Por Diego Arguedas Ortiz, da IPS –
Enquanto a América Latina segue cortando suas florestas para expandir sua fronteira agrícola, um de seus países, a Costa Rica, há décadas rema em sentido contrário, e agora representa um modelo de convivência entre produção de alimentos e conservação de sua massa florestal.
São José, Costa Rica, 26/7/2016 – Enquanto a América Latina segue cortando suas florestas para expandir sua fronteira agrícola, um de seus países, a Costa Rica, há décadas rema em sentido contrário, e agora representa um modelo de convivência entre produção de alimentos e conservação de sua massa florestal. O informe sobre O Estado das Florestas do Mundo, da Organização das Nações Unidas para a Alimentação e a Agricultura (FAO), revela que, entre 2000 e 2010, 70% do desmatamento da região aconteceu para dar lugar à agricultura comercial.

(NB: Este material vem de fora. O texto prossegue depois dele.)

(* ===== verification/RunnerInputsOk.v ===== *)
(** * What the model is given

    [_prepare_inputs] against the rows of the batch: every request contributes its
    next tokens at their positions, its keys and values go to slots of its own
    blocks, and the boundaries and logits indices delimit the requests. *)

From stdpp Require Import base functions gmap strings list list_numbers.
From Stdlib Require Import ZArith QArith Lia.
From S2P Require Import Prelude BlockTable Request SchedulerTypes LogitsProcessors InputBatch InputBatchOk BatchMoves ModelRunner.
From S2P Require Import RunnerUpdate RunnerAdvance RunnerOk RunnerInputs RunnerSpec.
Open Scope list_scope.
Open Scope Z_scope.

(** ** The reference *)

(** The rows of the batch in order, with the tokens that they got. *)
Definition request_rows (b : InputBatch) (out : SchedulerOutput) : list (Row * Z) :=
  omap (fun id => id ← id; w ← contents b !! id; n ← dict_get (num_scheduled_tokens out) id; Some (w, n)) (_req_ids b).

Definition next_tokens (x : Row * Z) : list Z := take (Z.to_nat x.2) (drop (Z.to_nat (rw_num_computed x.1)) (rw_tokens x.1)).
Definition next_positions (x : Row * Z) : list Z := seqZ (rw_num_computed x.1) x.2.
(** The slot of a position in the blocks of a request. *)
Definition slot_of (block_size : Z) (blocks : list Z) (p : Z) : Z := nth (Z.to_nat (p / block_size)) blocks 0 * block_size + p mod block_size.
Definition next_slots (block_size : Z) (group : nat) (x : Row * Z) : list Z :=
  map (slot_of block_size (default [] (rw_blocks x.1 !! group))) (next_positions x).

(** The blocks of a group cover the tokens, their slots are 32-bit numbers. *)
Definition blocks_cover (t : BlockTable) (blocks : list Z) (x : Row * Z) : Prop :=
  0 < bt_block_size t /\ rw_num_computed x.1 + x.2 <= bt_block_size t * Z.of_nat (length blocks) /\
  forall block, block ∈ blocks -> - 2 ^ 31 <= block * bt_block_size t < 2 ^ 31.
Record fits_step (b : InputBatch) (x : Row * Z) : Prop := {
  fs_some : 0 < x.2;
  fs_computed : 0 <= rw_num_computed x.1;
  fs_tokens : rw_num_computed x.1 + x.2 <= Z.of_nat (rw_num_tokens x.1);
  fs_blocks : Forall2 (fun t blocks => blocks_cover t blocks x) (block_table b) (rw_blocks x.1) }.
(** The sizes of the buffers, for at most [T] tokens. *)
Record buffers_ok (b : InputBatch) (u : Buffers) (T : nat) : Prop := {
  bo_arange : exists N, arange_np u = np_arange N /\ Z.of_nat (max_num_reqs b) < N /\ Z.of_nat T <= N;
  bo_ids : length (input_ids_cpu u) = T /\ length (input_ids u) = T;
  bo_positions : length (positions_np u) = T /\ length (positions u) = T;
  bo_starts : length (query_start_loc_np u) = S (max_num_reqs b) /\ length (query_start_loc u) = S (max_num_reqs b);
  bo_lens : length (seq_lens_np u) = max_num_reqs b /\ length (seq_lens u) = max_num_reqs b;
  bo_slots : Forall (fun t => length (slot_mapping_np t) = T /\ length (slot_mapping_dev t) = T /\ bt_max_num_reqs t = max_num_reqs b) (block_table b) }.

(** ** Slots *)

Lemma length_positions x : length (next_positions x) = Z.to_nat x.2.
Proof. apply length_seqZ. Qed.

Lemma token_slots_zip t rs ps : length rs = length ps -> token_slots t rs ps = res_map (fun rp => token_slot t rp.1 rp.2) (zip rs ps).
Proof.
  revert ps. induction rs as [|x rs IH]; intros [|p ps]; cbn; try done. intros [= H]. by rewrite IH.
Qed.
Lemma res_map_zip_repeat {B} (f : Z * Z -> res B) r k n :
  res_map f (zip (repeat r (Z.to_nat n)) (seqZ k n)) = res_map (fun p => f (r, p)) (seqZ k n).
Proof.
  assert (H : zip (repeat r (Z.to_nat n)) (seqZ k n) = map (fun p => (r, p)) (seqZ k n)).
  { apply list_eq. intros i. rewrite lookup_zip_with, list_lookup_fmap. destruct (Z_lt_dec (Z.of_nat i) n).
    - rewrite repeat_lookup, lookup_seqZ_lt by lia. done.
    - rewrite lookup_seqZ_ge by lia. by destruct (repeat r _ !! i). }
  by rewrite H, res_map_map.
Qed.
Lemma row_slots t i x :
  table_ok t -> (i < bt_max_num_reqs t)%nat -> 0 <= rw_num_computed x.1 -> 0 <= x.2 -> blocks_cover t (table_row t i) x ->
  res_map (token_slot t (Z.of_nat i)) (next_positions x) = Ok (map (slot_of (bt_block_size t) (table_row t i)) (next_positions x)).
Proof.
  intros Ht Hi Hk Hn (Hbs & Hcov & Hint). apply res_map_forall2, Forall2_fmap_r, Forall_Forall2_diag, Forall_forall. intros p Hp.
  apply elem_of_seqZ in Hp. set (bs := bt_block_size t) in *. unfold token_slot. fold bs.
  assert (Hdiv : 0 <= p / bs < Z.of_nat (length (table_row t i))) by (split; [by apply Z.div_pos; lia|apply Z.div_lt_upper_bound; lia]).
  destruct (Ht i) as [Hl Hb]. assert (Hlr : length (table_row t i) = num_blocks_per_row t i) by (unfold table_row; rewrite length_take; lia).
  replace (Z.of_nat i * Z.of_nat (max_num_blocks_per_req t) + p / bs) with (Z.of_nat (i * max_num_blocks_per_req t + Z.to_nat (p / bs))) by lia.
  rewrite flat_lookup_row by lia. destruct (lookup_lt_is_Some_2 (table_row t i) (Z.to_nat (p / bs))) as [blk Hblk]; [lia|].
  assert (Hnp : block_table_np t i !! Z.to_nat (p / bs) = Some blk) by (unfold table_row in Hblk; by apply lookup_take_Some in Hblk as [? _]).
  rewrite Hnp. cbn [of_option bind]. rewrite wrap32_id by (apply Hint; by eapply list_elem_of_lookup_2). unfold slot_of.
  unfold compose. by rewrite (nth_lookup_Some _ _ 0 blk Hblk).
Qed.

(** The slots of all requests in one table. *)
Lemma table_slots t (segs : list (nat * (Row * Z))) T :
  table_ok t -> length (slot_mapping_np t) = T ->
  (forall s, s ∈ segs -> (s.1 < bt_max_num_reqs t)%nat /\ 0 <= rw_num_computed s.2.1 /\ 0 <= s.2.2 /\ blocks_cover t (table_row t s.1) s.2) ->
  let rs := flat_map (fun s => repeat (Z.of_nat s.1) (Z.to_nat s.2.2)) segs in
  let ps := flat_map (fun s => next_positions s.2) segs in
  (length ps <= T)%nat ->
  compute_slot_mapping t rs ps =
    Ok (with_slots t (flat_map (fun s => map (slot_of (bt_block_size t) (table_row t s.1)) (next_positions s.2)) segs ++ drop (length ps) (slot_mapping_np t))).
Proof.
  intros Ht HT Hs rs ps Hlen. assert (Hl : length rs = length ps) by (apply flat_length; intros s _; by rewrite repeat_length, length_positions).
  unfold compute_slot_mapping. rewrite token_slots_zip by done. unfold rs at 1, ps at 1.
  rewrite zip_flat by (intros s _; by rewrite repeat_length, length_positions).
  rewrite (res_map_flat _ _ (fun s => map (slot_of (bt_block_size t) (table_row t s.1)) (next_positions s.2))).
  2:{ intros s Hin. unfold next_positions at 1. rewrite res_map_zip_repeat. destruct (Hs s Hin) as (? & ? & ? & ?). by apply row_slots. }
  cbn [bind]. rewrite Hl, HT. destruct (Nat.leb_spec (length ps) T); [done|lia].
Qed.

(** ** The rows of a batch between steps *)

Lemma steady_rows b out :
  steady b -> (forall id, is_Some (contents b !! id) -> is_Some (dict_get (num_scheduled_tokens out) id)) ->
  let rows := request_rows b out in
  num_reqs b = length rows /\ length (_req_ids b) = length rows /\ (length rows <= max_num_reqs b)%nat /\
  scheduled_tokens b out = Ok (map snd rows) /\
  forall i x, rows !! i = Some x -> exists id, _req_ids b !! i = Some (Some id) /\ contents b !! id = Some x.1 /\ x.1 = row b id i /\ dict_get (num_scheduled_tokens out) id = Some x.2.
Proof.
  intros Hst Hsched. pose proof (st_ok _ Hst) as Hok. destruct (cut_rows b (length (_req_ids b))) as (Hn & _ & ids & Hids & Hnd & Hlen); [|done|].
  { eapply rows_inv_hole; [exact Hok|]. intros k. cbn beta. rewrite (st_builder _ Hst). cbn. split; [by intros ?%elem_of_nil|lia]. }
  rewrite take_ge in Hids by done.
  assert (Hall : forall k id, ids !! k = Some id -> exists n, contents b !! id = Some (row b id k) /\ dict_get (num_scheduled_tokens out) id = Some n).
  { intros k id Hk. assert (Hi : req_id_to_index b !! id = Some k) by (apply (ri_index _ _ Hok); by rewrite Hids, list_lookup_fmap, Hk).
    assert (Hc : contents b !! id = Some (row b id k)) by (by rewrite contents_lookup, Hi). destruct (Hsched id) as [n Hn']; [by rewrite Hc|]. by exists n. }
  assert (Hrows : forall l i0, (forall k id, l !! k = Some id -> exists n, contents b !! id = Some (row b id (i0 + k)) /\ dict_get (num_scheduled_tokens out) id = Some n) ->
    let rows := omap (fun id => id ← id; w ← contents b !! id; n ← dict_get (num_scheduled_tokens out) id; Some (w, n)) (map Some l) in
    length rows = length l /\
    res_map (fun id => of_option KeyError (match id with Some id => dict_get (num_scheduled_tokens out) id | None => None end)) (map Some l) = Ok (map snd rows) /\
    forall k x, rows !! k = Some x -> exists id, l !! k = Some id /\ contents b !! id = Some x.1 /\ x.1 = row b id (i0 + k) /\ dict_get (num_scheduled_tokens out) id = Some x.2).
  { induction l as [|id l IH]; intros i0 H; cbn zeta; [by repeat split|]. destruct (H 0%nat id eq_refl) as (n & Hc & Hd). rewrite Nat.add_0_r in Hc.
    destruct (IH (S i0)) as (I1 & I2 & I3). { intros k id' Hk. destruct (H (S k) id' Hk) as (n' & ? & ?). exists n'. by replace (S i0 + k)%nat with (i0 + S k)%nat by lia. }
    cbn [map omap list_omap mbind option_bind res_map]. rewrite Hc, Hd. cbn [mbind option_bind of_option bind length map]. rewrite I2. cbn [bind]. split; [by rewrite I1|]. split; [done|].
    intros [|k] x; cbn; [intros [= <-]; exists id; by rewrite Nat.add_0_r|]. intros Hk. destruct (I3 k x Hk) as (id' & ? & ? & ? & ?). exists id'.
    by replace (i0 + S k)%nat with (S i0 + k)%nat by lia. }
  destruct (Hrows ids 0%nat Hall) as (R1 & R2 & R3). rewrite <-Hids in R1, R2, R3. cbn zeta. fold (request_rows b out) in R1, R2, R3.
  rewrite R1. rewrite Hlen. split; [done|]. split; [done|]. split; [apply (ri_max _ _ Hok)|]. split; [exact R2|].
  intros i x Hx. destruct (R3 i x Hx) as (id & H1 & H2 & H3 & H4). exists id. split; [by rewrite Hids, list_lookup_fmap, H1|]. done.
Qed.

(** Rows with their indices. *)
Definition indexed (rows : list (Row * Z)) : list (nat * (Row * Z)) := zip (seq 0 (length rows)) rows.
Lemma indexed_elem rows s : s ∈ indexed rows -> rows !! s.1 = Some s.2.
Proof.
  intros [k Hk]%list_elem_of_lookup. unfold indexed in Hk. apply lookup_zip_with_Some in Hk as (i & x & -> & Hi & Hx). by apply lookup_seq in Hi as [-> _].
Qed.
Lemma indexed_snd rows : map snd (indexed rows) = rows.
Proof. apply snd_zip. by rewrite length_seq. Qed.
Lemma indexed_flat {B} (f : Row * Z -> list B) rows : flat_map (fun s => f s.2) (indexed rows) = flat_map f rows.
Proof. rewrite <-(indexed_snd rows) at 2. generalize (indexed rows). induction l as [|s l IH]; cbn; [done|by rewrite IH]. Qed.
Lemma indexed_map {B} (f : Row * Z -> B) rows : map (fun s => f s.2) (indexed rows) = map f rows.
Proof. rewrite <-(indexed_snd rows) at 2. by rewrite map_map. Qed.
Lemma indexed_fst rows : map (fun s => Z.of_nat s.1) (indexed rows) = np_arange (Z.of_nat (length rows)).
Proof.
  unfold np_arange, indexed. rewrite Nat2Z.id. rewrite <-(fst_zip (seq 0 (length rows)) rows) at 2 by (by rewrite length_seq). by rewrite map_map.
Qed.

“Isso que a FAO menciona que ocorre em países latino-americanos, que desmatam para criar espaços destinados a cultivos agrícolas e à pecuária, a Costa Rica viveu nas décadas de 1970 e 1980”, explicou à IPS o diretor do Fundo Nacional de Financiamento Florestal (Fonafifo), Jorge Mario Rodríguez. Em seu ponto máximo de desmatamento, nos anos 1980, a cobertura florestal desse país centro-americano se limitou a apenas entre 21% e 25% de sua superfície. Agora, as florestas cobrem 53% dos 51.100 quilômetros quadrados da superfície.
E mais, o país,onde vivem cinco milhões de habitantes,conseguiu conter a fronteira agrícola enquanto elevava os níveis de segurança alimentar, segundo a FAO, que assinala que a Costa Rica mantém um nível de subalimentação menor que 5%, considerado “zero fome” por essa organização. “Aqui falamos que há uma lição aprendida: não é necessário desmatar para produzir mais alimentos”, explicou à IPS o diretor da FAO na Costa Rica, Octavio Ramírez.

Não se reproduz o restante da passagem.